Я выехала в Сепанг. Это был очень бедный район. Вдоль дороги выстроились маленькие деревянные домики. Группа молодых людей внимательно рассматривала мой «БМВ» со смешанным выражением восхищения и зависти. Дом Рамеша было легко найти. Там в саду стояла большая статуя Мариамана, бога пива и сигар черут. Когда я стала звать кого-нибудь, к дверям вышла сухая костлявая женщина с выдававшимися лопатками. У нее было плоское лицо летучей мыши, вот только на человеке оно смотрелось не так симпатично. И все же она была относительно молода. Я заметила, что моя одежда и моя персона произвели на нее впечатление.

— Вы приехали встретиться с ним? — спросила женщина.

— Да, — ответила я.

Она пригласила меня войти. Дом был деревянным и маленьким, мебели мало, да и та старая. На потолке крутился вентилятор, но во всех остальных отношениях комната скорее выглядела нежилой, чем обитаемой.

— Садитесь, пожалуйста, — предложила она, указывая на один из стульев у двери. — Пойду позову мужа.

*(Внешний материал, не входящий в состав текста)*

Definition monotone_one_to_many : string := "monotone_one_to_many".
Definition monotone_many_to_many : string := "monotone_many_to_many".
Definition non_monotone_one_to_one : string := "non_monotone_one_to_one".

Definition useless_distribution_msg : string :=
  "This is a useless distribution because there is less than two alignment possible.".
Definition only_lengths_rows_msg : string :=
  "Non-monotone alignment requires only lengths_rows.".
Definition square_matrix_msg : string :=
  "Non-monotone alignment requires square matrix.".

(** [AlignmentCRF.__init__].  The checks come in the order of the source:
    the degenerate one-to-many shape first, then the default lengths, then
    the dispatch on the alignment type. *)
Definition __init__ (log_potentials : grid_array Q)
    (lengths_rows lengths_cols : option (batch_array Z))
    (alignment_type : string) : result AlignmentCRF :=
  if is_none lengths_cols && is_none lengths_rows
     && (alignment_type =? monotone_one_to_many)%string
     && (ncols log_potentials <=? nrows log_potentials)
  then Raise (ValueError useless_distribution_msg)
  else
    let lengths :=
      match lengths_rows with
      | Some l => l
      | None => full (batch_dims log_potentials)
                     (Z.of_nat (ncols log_potentials))
      end in
    if (alignment_type =? monotone_one_to_many)%string then
      Ok (mk_AlignmentCRF log_potentials lengths
            (Some (mk_GeneralMonotoneAlignmentCRF
                     (Some (log_potentials, log_potentials)) None
                     lengths_rows lengths_cols))
            alignment_type)
    else if (alignment_type =? monotone_many_to_many)%string then
      Ok (mk_AlignmentCRF log_potentials lengths
            (Some (mk_GeneralMonotoneAlignmentCRF
                     (Some (log_potentials, log_potentials))
                     (Some log_potentials)
                     lengths_rows lengths_cols))
            alignment_type)
    else if (alignment_type =? non_monotone_one_to_one)%string then
      if negb (is_none lengths_cols) then
        Raise (ValueError only_lengths_rows_msg)
      else if negb (ncols log_potentials =? nrows log_potentials) then
        Raise (ValueError square_matrix_msg)
      else
        Ok (mk_AlignmentCRF log_potentials lengths None alignment_type)
    else
      Raise (ValueError (String.append "Unknown alignment type: " alignment_type)).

Я улыбнулась с благодарностью, и она скрылась за занавеской из висящих бисерных нитей. Через несколько минут занавеска раздвинулась, и в комнату шагнул мужчина в футболке и брюках цвета хаки. Мне показалось, что его появление заставило комнату сжаться до пропорций, вызывавших клаустрофобию, — у него было лицо, похожее на морду леопарда на охоте: голодное, очень темное, от которого исходил опасный мужской запах. Белки его глаз выделялись так контрастно на темном лице, что это пугало. Он слегка улыбнулся и сложил ладони в древнем индийском жесте вежливого приветствия.

— Намастэ, — сказал мужчина. В его голосе было почтение и вместе с тем величие. Это было так неожиданно, что я просто подскочила, чтобы ответить на его приветствие. Он показал, что я должна сесть. Я села, и он проскользнул к стулу, самому дальнему от меня.

— Чем я могу вам помочь? — вежливо спросил он. Рамеш смотрел не мигая. Я была в замешательстве, мне казалось, что он видит меня насквозь и уже знает, зачем я здесь.

— Собственно, я племянница Севенеса, с которым вы вместе играли, когда были маленькими, — быстро объяснила я. На какую-то долю секунды его гибкое тело напряглось, а глаза моргнули, словно он получил неожиданный удар. Может, конечно, мне все это и показалось. Наверное, так оно и было.

— Да, я помню вашего дядю. Он играл со мной и с моим братом.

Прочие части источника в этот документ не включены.